Photons passing through a medium don't just punch their way through like bullets. They are absorbed by the atoms of the medium and then re-emitted. (Incidentally, the reduction in speed for light passing through a medium is caused by each photon "orbiting" the nucleus of an atom before being re-emitted. They travel at c, but the distance travelled is greater.)

Light passing through a vertically oriented polarization filter emerges with a classical mechanical wave polarization in the vertical direction. If the light then passes through a horizontal filter, 100% of the classical mechanical wave action is eliminated.

But if you insert a filter oriented at 45 degrees between the vertical and horizontal filters, you introduce an element of quantum probability into the apparatus. It creates a quantum effect, and you can witness the quantum probabilistic transmission of light.
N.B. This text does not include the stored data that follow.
Lemma queued_enqueue t qs p :
  queued t qs -> p ∉ qs (p_priority (pt_proc t p)) ->
  exists t', enqueue p t = Ret tt t' /\ same_but_links t t' /\
    queued t' (upd qs (p_priority (pt_proc t p)) (qs (p_priority (pt_proc t p)) ++ [p])).
Proof.
  intros Hq Hp. set (pr := p_priority (pt_proc t p)) in *.
  destruct (queued_null _ _ Hq p Hp) as [Hv Hn].
  destruct (enqueue_run t p (qs pr)) as (t' & E & Hr & [Hs Ho] & Hqs);
    [apply Hq|done..|]. fold pr in Hr, Hqs.
  assert (forall i, p_priority (pt_proc t' i) = p_priority (pt_proc t i)) as Hpr
    by (intros i; apply unlinked_priority, Hs).
  exists t'. split_and!; [done|done|]. split.
  - intros pr'. destruct (decide (pr = pr')) as [<-|Hne]; [by rewrite upd_eq|].
    rewrite upd_ne, Hqs by done. apply (ring_frame (pt_proc t)); [|apply Hq].
    intros i Hi. apply (queued_prio _ _ Hq) in Hi as Hi'. apply Ho.
    intros [->|Hi2]%elem_of_cons; [done|]. apply (queued_prio _ _ Hq) in Hi2. congruence.
  - intros pr' i. rewrite Hpr, upd_case. case_decide; [|apply Hq].
    intros [Hi%(queued_prio _ _ Hq)| ->%list_elem_of_singleton]%elem_of_app; subst pr'; done.
  - intros i. rewrite Hpr, upd_case. case_decide as Hd.
    + intros Hi. rewrite Ho by (rewrite Hd in *; set_solver).
      apply (queued_null _ _ Hq). rewrite <- Hd. set_solver.
    + intros Hi. rewrite Ho; [by apply Hq|]. intros [->|Hi2]%elem_of_cons; [done|].
      apply (queued_prio _ _ Hq) in Hi2. congruence.
Qed.
(** pushcli and popcli nest: after [n >= 1] calls of pushcli, interrupts are
    off, and [n] calls of popcli bring the CPU back to its nesting depth and its
    interrupt flag; everything but the recorded [intena] is as before. *)
Theorem pushcli_popcli_nest n h : hw_wf h ->
  exists h1, times (S n) pushcli h = Ret tt h1 /\ c_if (my h1) = false /\
    times (S n) popcli h1 = Ret tt (set_my (settled (my h)) h).
Proof.
  intros Hwf. exists (set_my (pushed_n (S n) (my h)) h).
  split_and!; [by apply times_pushcli| |by apply times_popcli].
  rewrite my_set_my, pushed_n_S. apply pushed_if.
Qed.

(** ** Several CPUs

    CPUs interleave at the granularity of lock operations; [mp_in i] is the list
    of locks CPU [i] has acquired and not released (ghost state: the code does
    not keep it). *)
Record mp := mkMp { mp_hw : hw; mp_in : nat -> list lockid }.

Definition on_cpu (i : nat) (h : hw) : hw := set_hw_me i h.

Inductive mp_step : mp -> mp -> Prop :=
| mp_acquire i l m h' : (i < hw_ncpu (mp_hw m))%nat ->
    acquire l (on_cpu i (mp_hw m)) = Ret tt h' ->
    mp_step m (mkMp h' (upd (mp_in m) i (l :: mp_in m i)))
| mp_release i l l1 l2 m h' : (i < hw_ncpu (mp_hw m))%nat ->
    mp_in m i = l1 ++ l :: l2 ->
    release l (on_cpu i (mp_hw m)) = Ret tt h' ->
    mp_step m (mkMp h' (upd (mp_in m) i (l1 ++ l2)))
| mp_sti i m h' : (i < hw_ncpu (mp_hw m))%nat ->
    c_ncli (hw_cpus (mp_hw m) i) = 0 ->
    sti (on_cpu i (mp_hw m)) = Ret tt h' -> mp_step m (mkMp h' (mp_in m))
| mp_cli i m h' : (i < hw_ncpu (mp_hw m))%nat ->
    cli (on_cpu i (mp_hw m)) = Ret tt h' -> mp_step m (mkMp h' (mp_in m)).

Record mp_inv (m : mp) : Prop := {
  inv_wf : hw_wf (mp_hw m);
  inv_held i l : (i < hw_ncpu (mp_hw m))%nat ->
    l ∈ mp_in m i <-> hw_locks (mp_hw m) l = mkSpinlock true (Some i);
  inv_lock l : hw_locks (mp_hw m) l = lock0 \/
    exists i, (i < hw_ncpu (mp_hw m))%nat /\ hw_locks (mp_hw m) l = mkSpinlock true (Some i);
  inv_ncli i : (i < hw_ncpu (mp_hw m))%nat ->
    c_ncli (hw_cpus (mp_hw m) i) = Z.of_nat (length (mp_in m i));
  inv_nodup i : NoDup (mp_in m i);
}.

Lemma on_cpu_wf i h : (i < hw_ncpu h)%nat -> hw_wf h -> hw_wf (on_cpu i h).
Proof. intros ? []. by split. Qed.

Lemma mp_inv_acquire i l m h' : mp_inv m -> (i < hw_ncpu (mp_hw m))%nat ->
  acquire l (on_cpu i (mp_hw m)) = Ret tt h' ->
  mp_inv (mkMp h' (upd (mp_in m) i (l :: mp_in m i))).
Proof.
  intros [Hwf Hheld Hlock Hncli Hnd] Hi E. pose proof (on_cpu_wf i _ Hi Hwf) as Hwfi.
  destruct (Hlock l) as [Hl|(j & Hj & Hl)].
  2: { rewrite acquire_busy in E by (done || (simpl; by rewrite Hl)).
       by destruct (bool_decide _). }
  rewrite acquire_run in E by done. injection E as <-.
  assert (l ∉ mp_in m i) as Hni by (rewrite (Hheld i l Hi), Hl; done).
  split; simpl.
  - apply hw_wf_set_lock, pushed_wf, Hwfi.
  - intros j k Hj. unfold set_lock, set_my. simpl. rewrite !upd_case.
    repeat case_decide; subst; rewrite ?elem_of_cons, ?Hheld by done; rewrite ?Hl; naive_solver.
  - intros k. unfold set_lock, set_my. simpl. rewrite upd_case. case_decide; [|apply Hlock].
    right. by exists i.
  - intros j Hj. unfold set_lock, set_my. simpl. rewrite !upd_case. case_decide; [|by apply Hncli].
    subst j. rewrite pushed_ncli. unfold my. simpl. rewrite Hncli by done. lia.
  - intros j. rewrite upd_case. case_decide; [|apply Hnd]. apply NoDup_cons. auto.
Qed.

Lemma mp_inv_release i l l1 l2 m h' : mp_inv m -> (i < hw_ncpu (mp_hw m))%nat ->
  mp_in m i = l1 ++ l :: l2 -> release l (on_cpu i (mp_hw m)) = Ret tt h' ->
  mp_inv (mkMp h' (upd (mp_in m) i (l1 ++ l2))).
Proof.
  intros [Hwf Hheld Hlock Hncli Hnd] Hi Hin E. pose proof (on_cpu_wf i _ Hi Hwf) as Hwfi.
  assert (hw_locks (mp_hw m) l = mkSpinlock true (Some i)) as Hl
    by (apply Hheld; [done|]; rewrite Hin; set_solver).
  pose proof (Hncli i Hi) as Hc. rewrite Hin, length_app in Hc. simpl in Hc.
  rewrite release_run in E; [|done|done|unfold my; simpl; lia]. injection E as <-.
  pose proof (Hnd i) as Hndi. rewrite Hin in Hndi.
  assert (NoDup (l1 ++ l2) /\ l ∉ l1 ++ l2) as [Hnd2 Hni].
  { apply NoDup_app in Hndi as (? & ? & [? ?]%NoDup_cons). split; [apply NoDup_app|]; set_solver. }
  split; simpl.
  - apply hw_wf_set_lock, hw_wf_set_my; [done|..]; unfold popped, my; simpl;
      destruct (_ && _) eqn:E0; bool_to_prop; simpl; try done; try lia.
    intros _. apply (wf_if _ Hwf); [done|lia].
  - intros j k Hj. unfold set_lock, set_my. simpl. rewrite !upd_case.
    destruct (decide (i = j)) as [<-|Hij], (decide (l = k)) as [<-|Hlk]; try done.
    + rewrite <- Hheld by done. rewrite Hin. set_solver.
    + rewrite Hheld, Hl by done. naive_solver.
    + by apply Hheld.
  - intros k. unfold set_lock, set_my. simpl. rewrite upd_case. case_decide; [by left|apply Hlock].
  - intros j Hj. unfold set_lock, set_my. simpl. rewrite !upd_case. case_decide; [|by apply Hncli].
    subst j. rewrite length_app. unfold popped, my. simpl. destruct (_ && _); simpl; lia.
  - intros j. rewrite upd_case. case_decide; [done|apply Hnd].
Qed.

Lemma mp_inv_flag i b m : mp_inv m -> (i < hw_ncpu (mp_hw m))%nat ->
  (b = true -> c_ncli (hw_cpus (mp_hw m) i) = 0) ->
  mp_inv (mkMp (set_my (set_c_if b (my (on_cpu i (mp_hw m)))) (on_cpu i (mp_hw m))) (mp_in m)).
Proof.
  intros [Hwf Hheld Hlock Hncli Hnd] Hi Hb. pose proof (on_cpu_wf i _ Hi Hwf) as Hwfi.
  split; simpl; try done.
  - apply hw_wf_set_my; try done; simpl.
    + apply (wf_ncli _ Hwfi); done.
    + destruct b; [|done]. unfold my. simpl. rewrite Hb by done. lia.
  - intros j Hj. unfold set_my. simpl. rewrite upd_case. case_decide; [|by apply Hncli].
    subst j. by apply Hncli.
Qed.

Lemma mp_inv_step m m' : mp_inv m -> mp_step m m' -> mp_inv m'.
Proof.
  intros Hinv. destruct 1 as [i l m h' Hi E|i l l1 l2 m h' Hi Hin E|i m h' Hi H0 E|i m h' Hi E].
  - by eapply mp_inv_acquire.
  - by eapply mp_inv_release.
  - injection E as <-. by apply (mp_inv_flag i true).
  - injection E as <-. by apply (mp_inv_flag i false).
Qed.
All the photons passing through the vertical filter are vertically oriented UNTIL they pass through the filter oriented 45 degrees. When they're absorbed and re-emitted by the 45 degree filter, 50% are vertically oriented, and 50% are horizontally oriented, as the quantum effect allows photons to be EITHER up or down, vertical or horizontal. 45 degrees is not allowed, but as 45 degrees is 50% of the angle between the vertical and horizontal filters, the emissions from that filter are half vertical and half horizontal.

The horizontal filter then emits only the horizontally oriented classical mechanical wave action that has passed through the 45-degree filter.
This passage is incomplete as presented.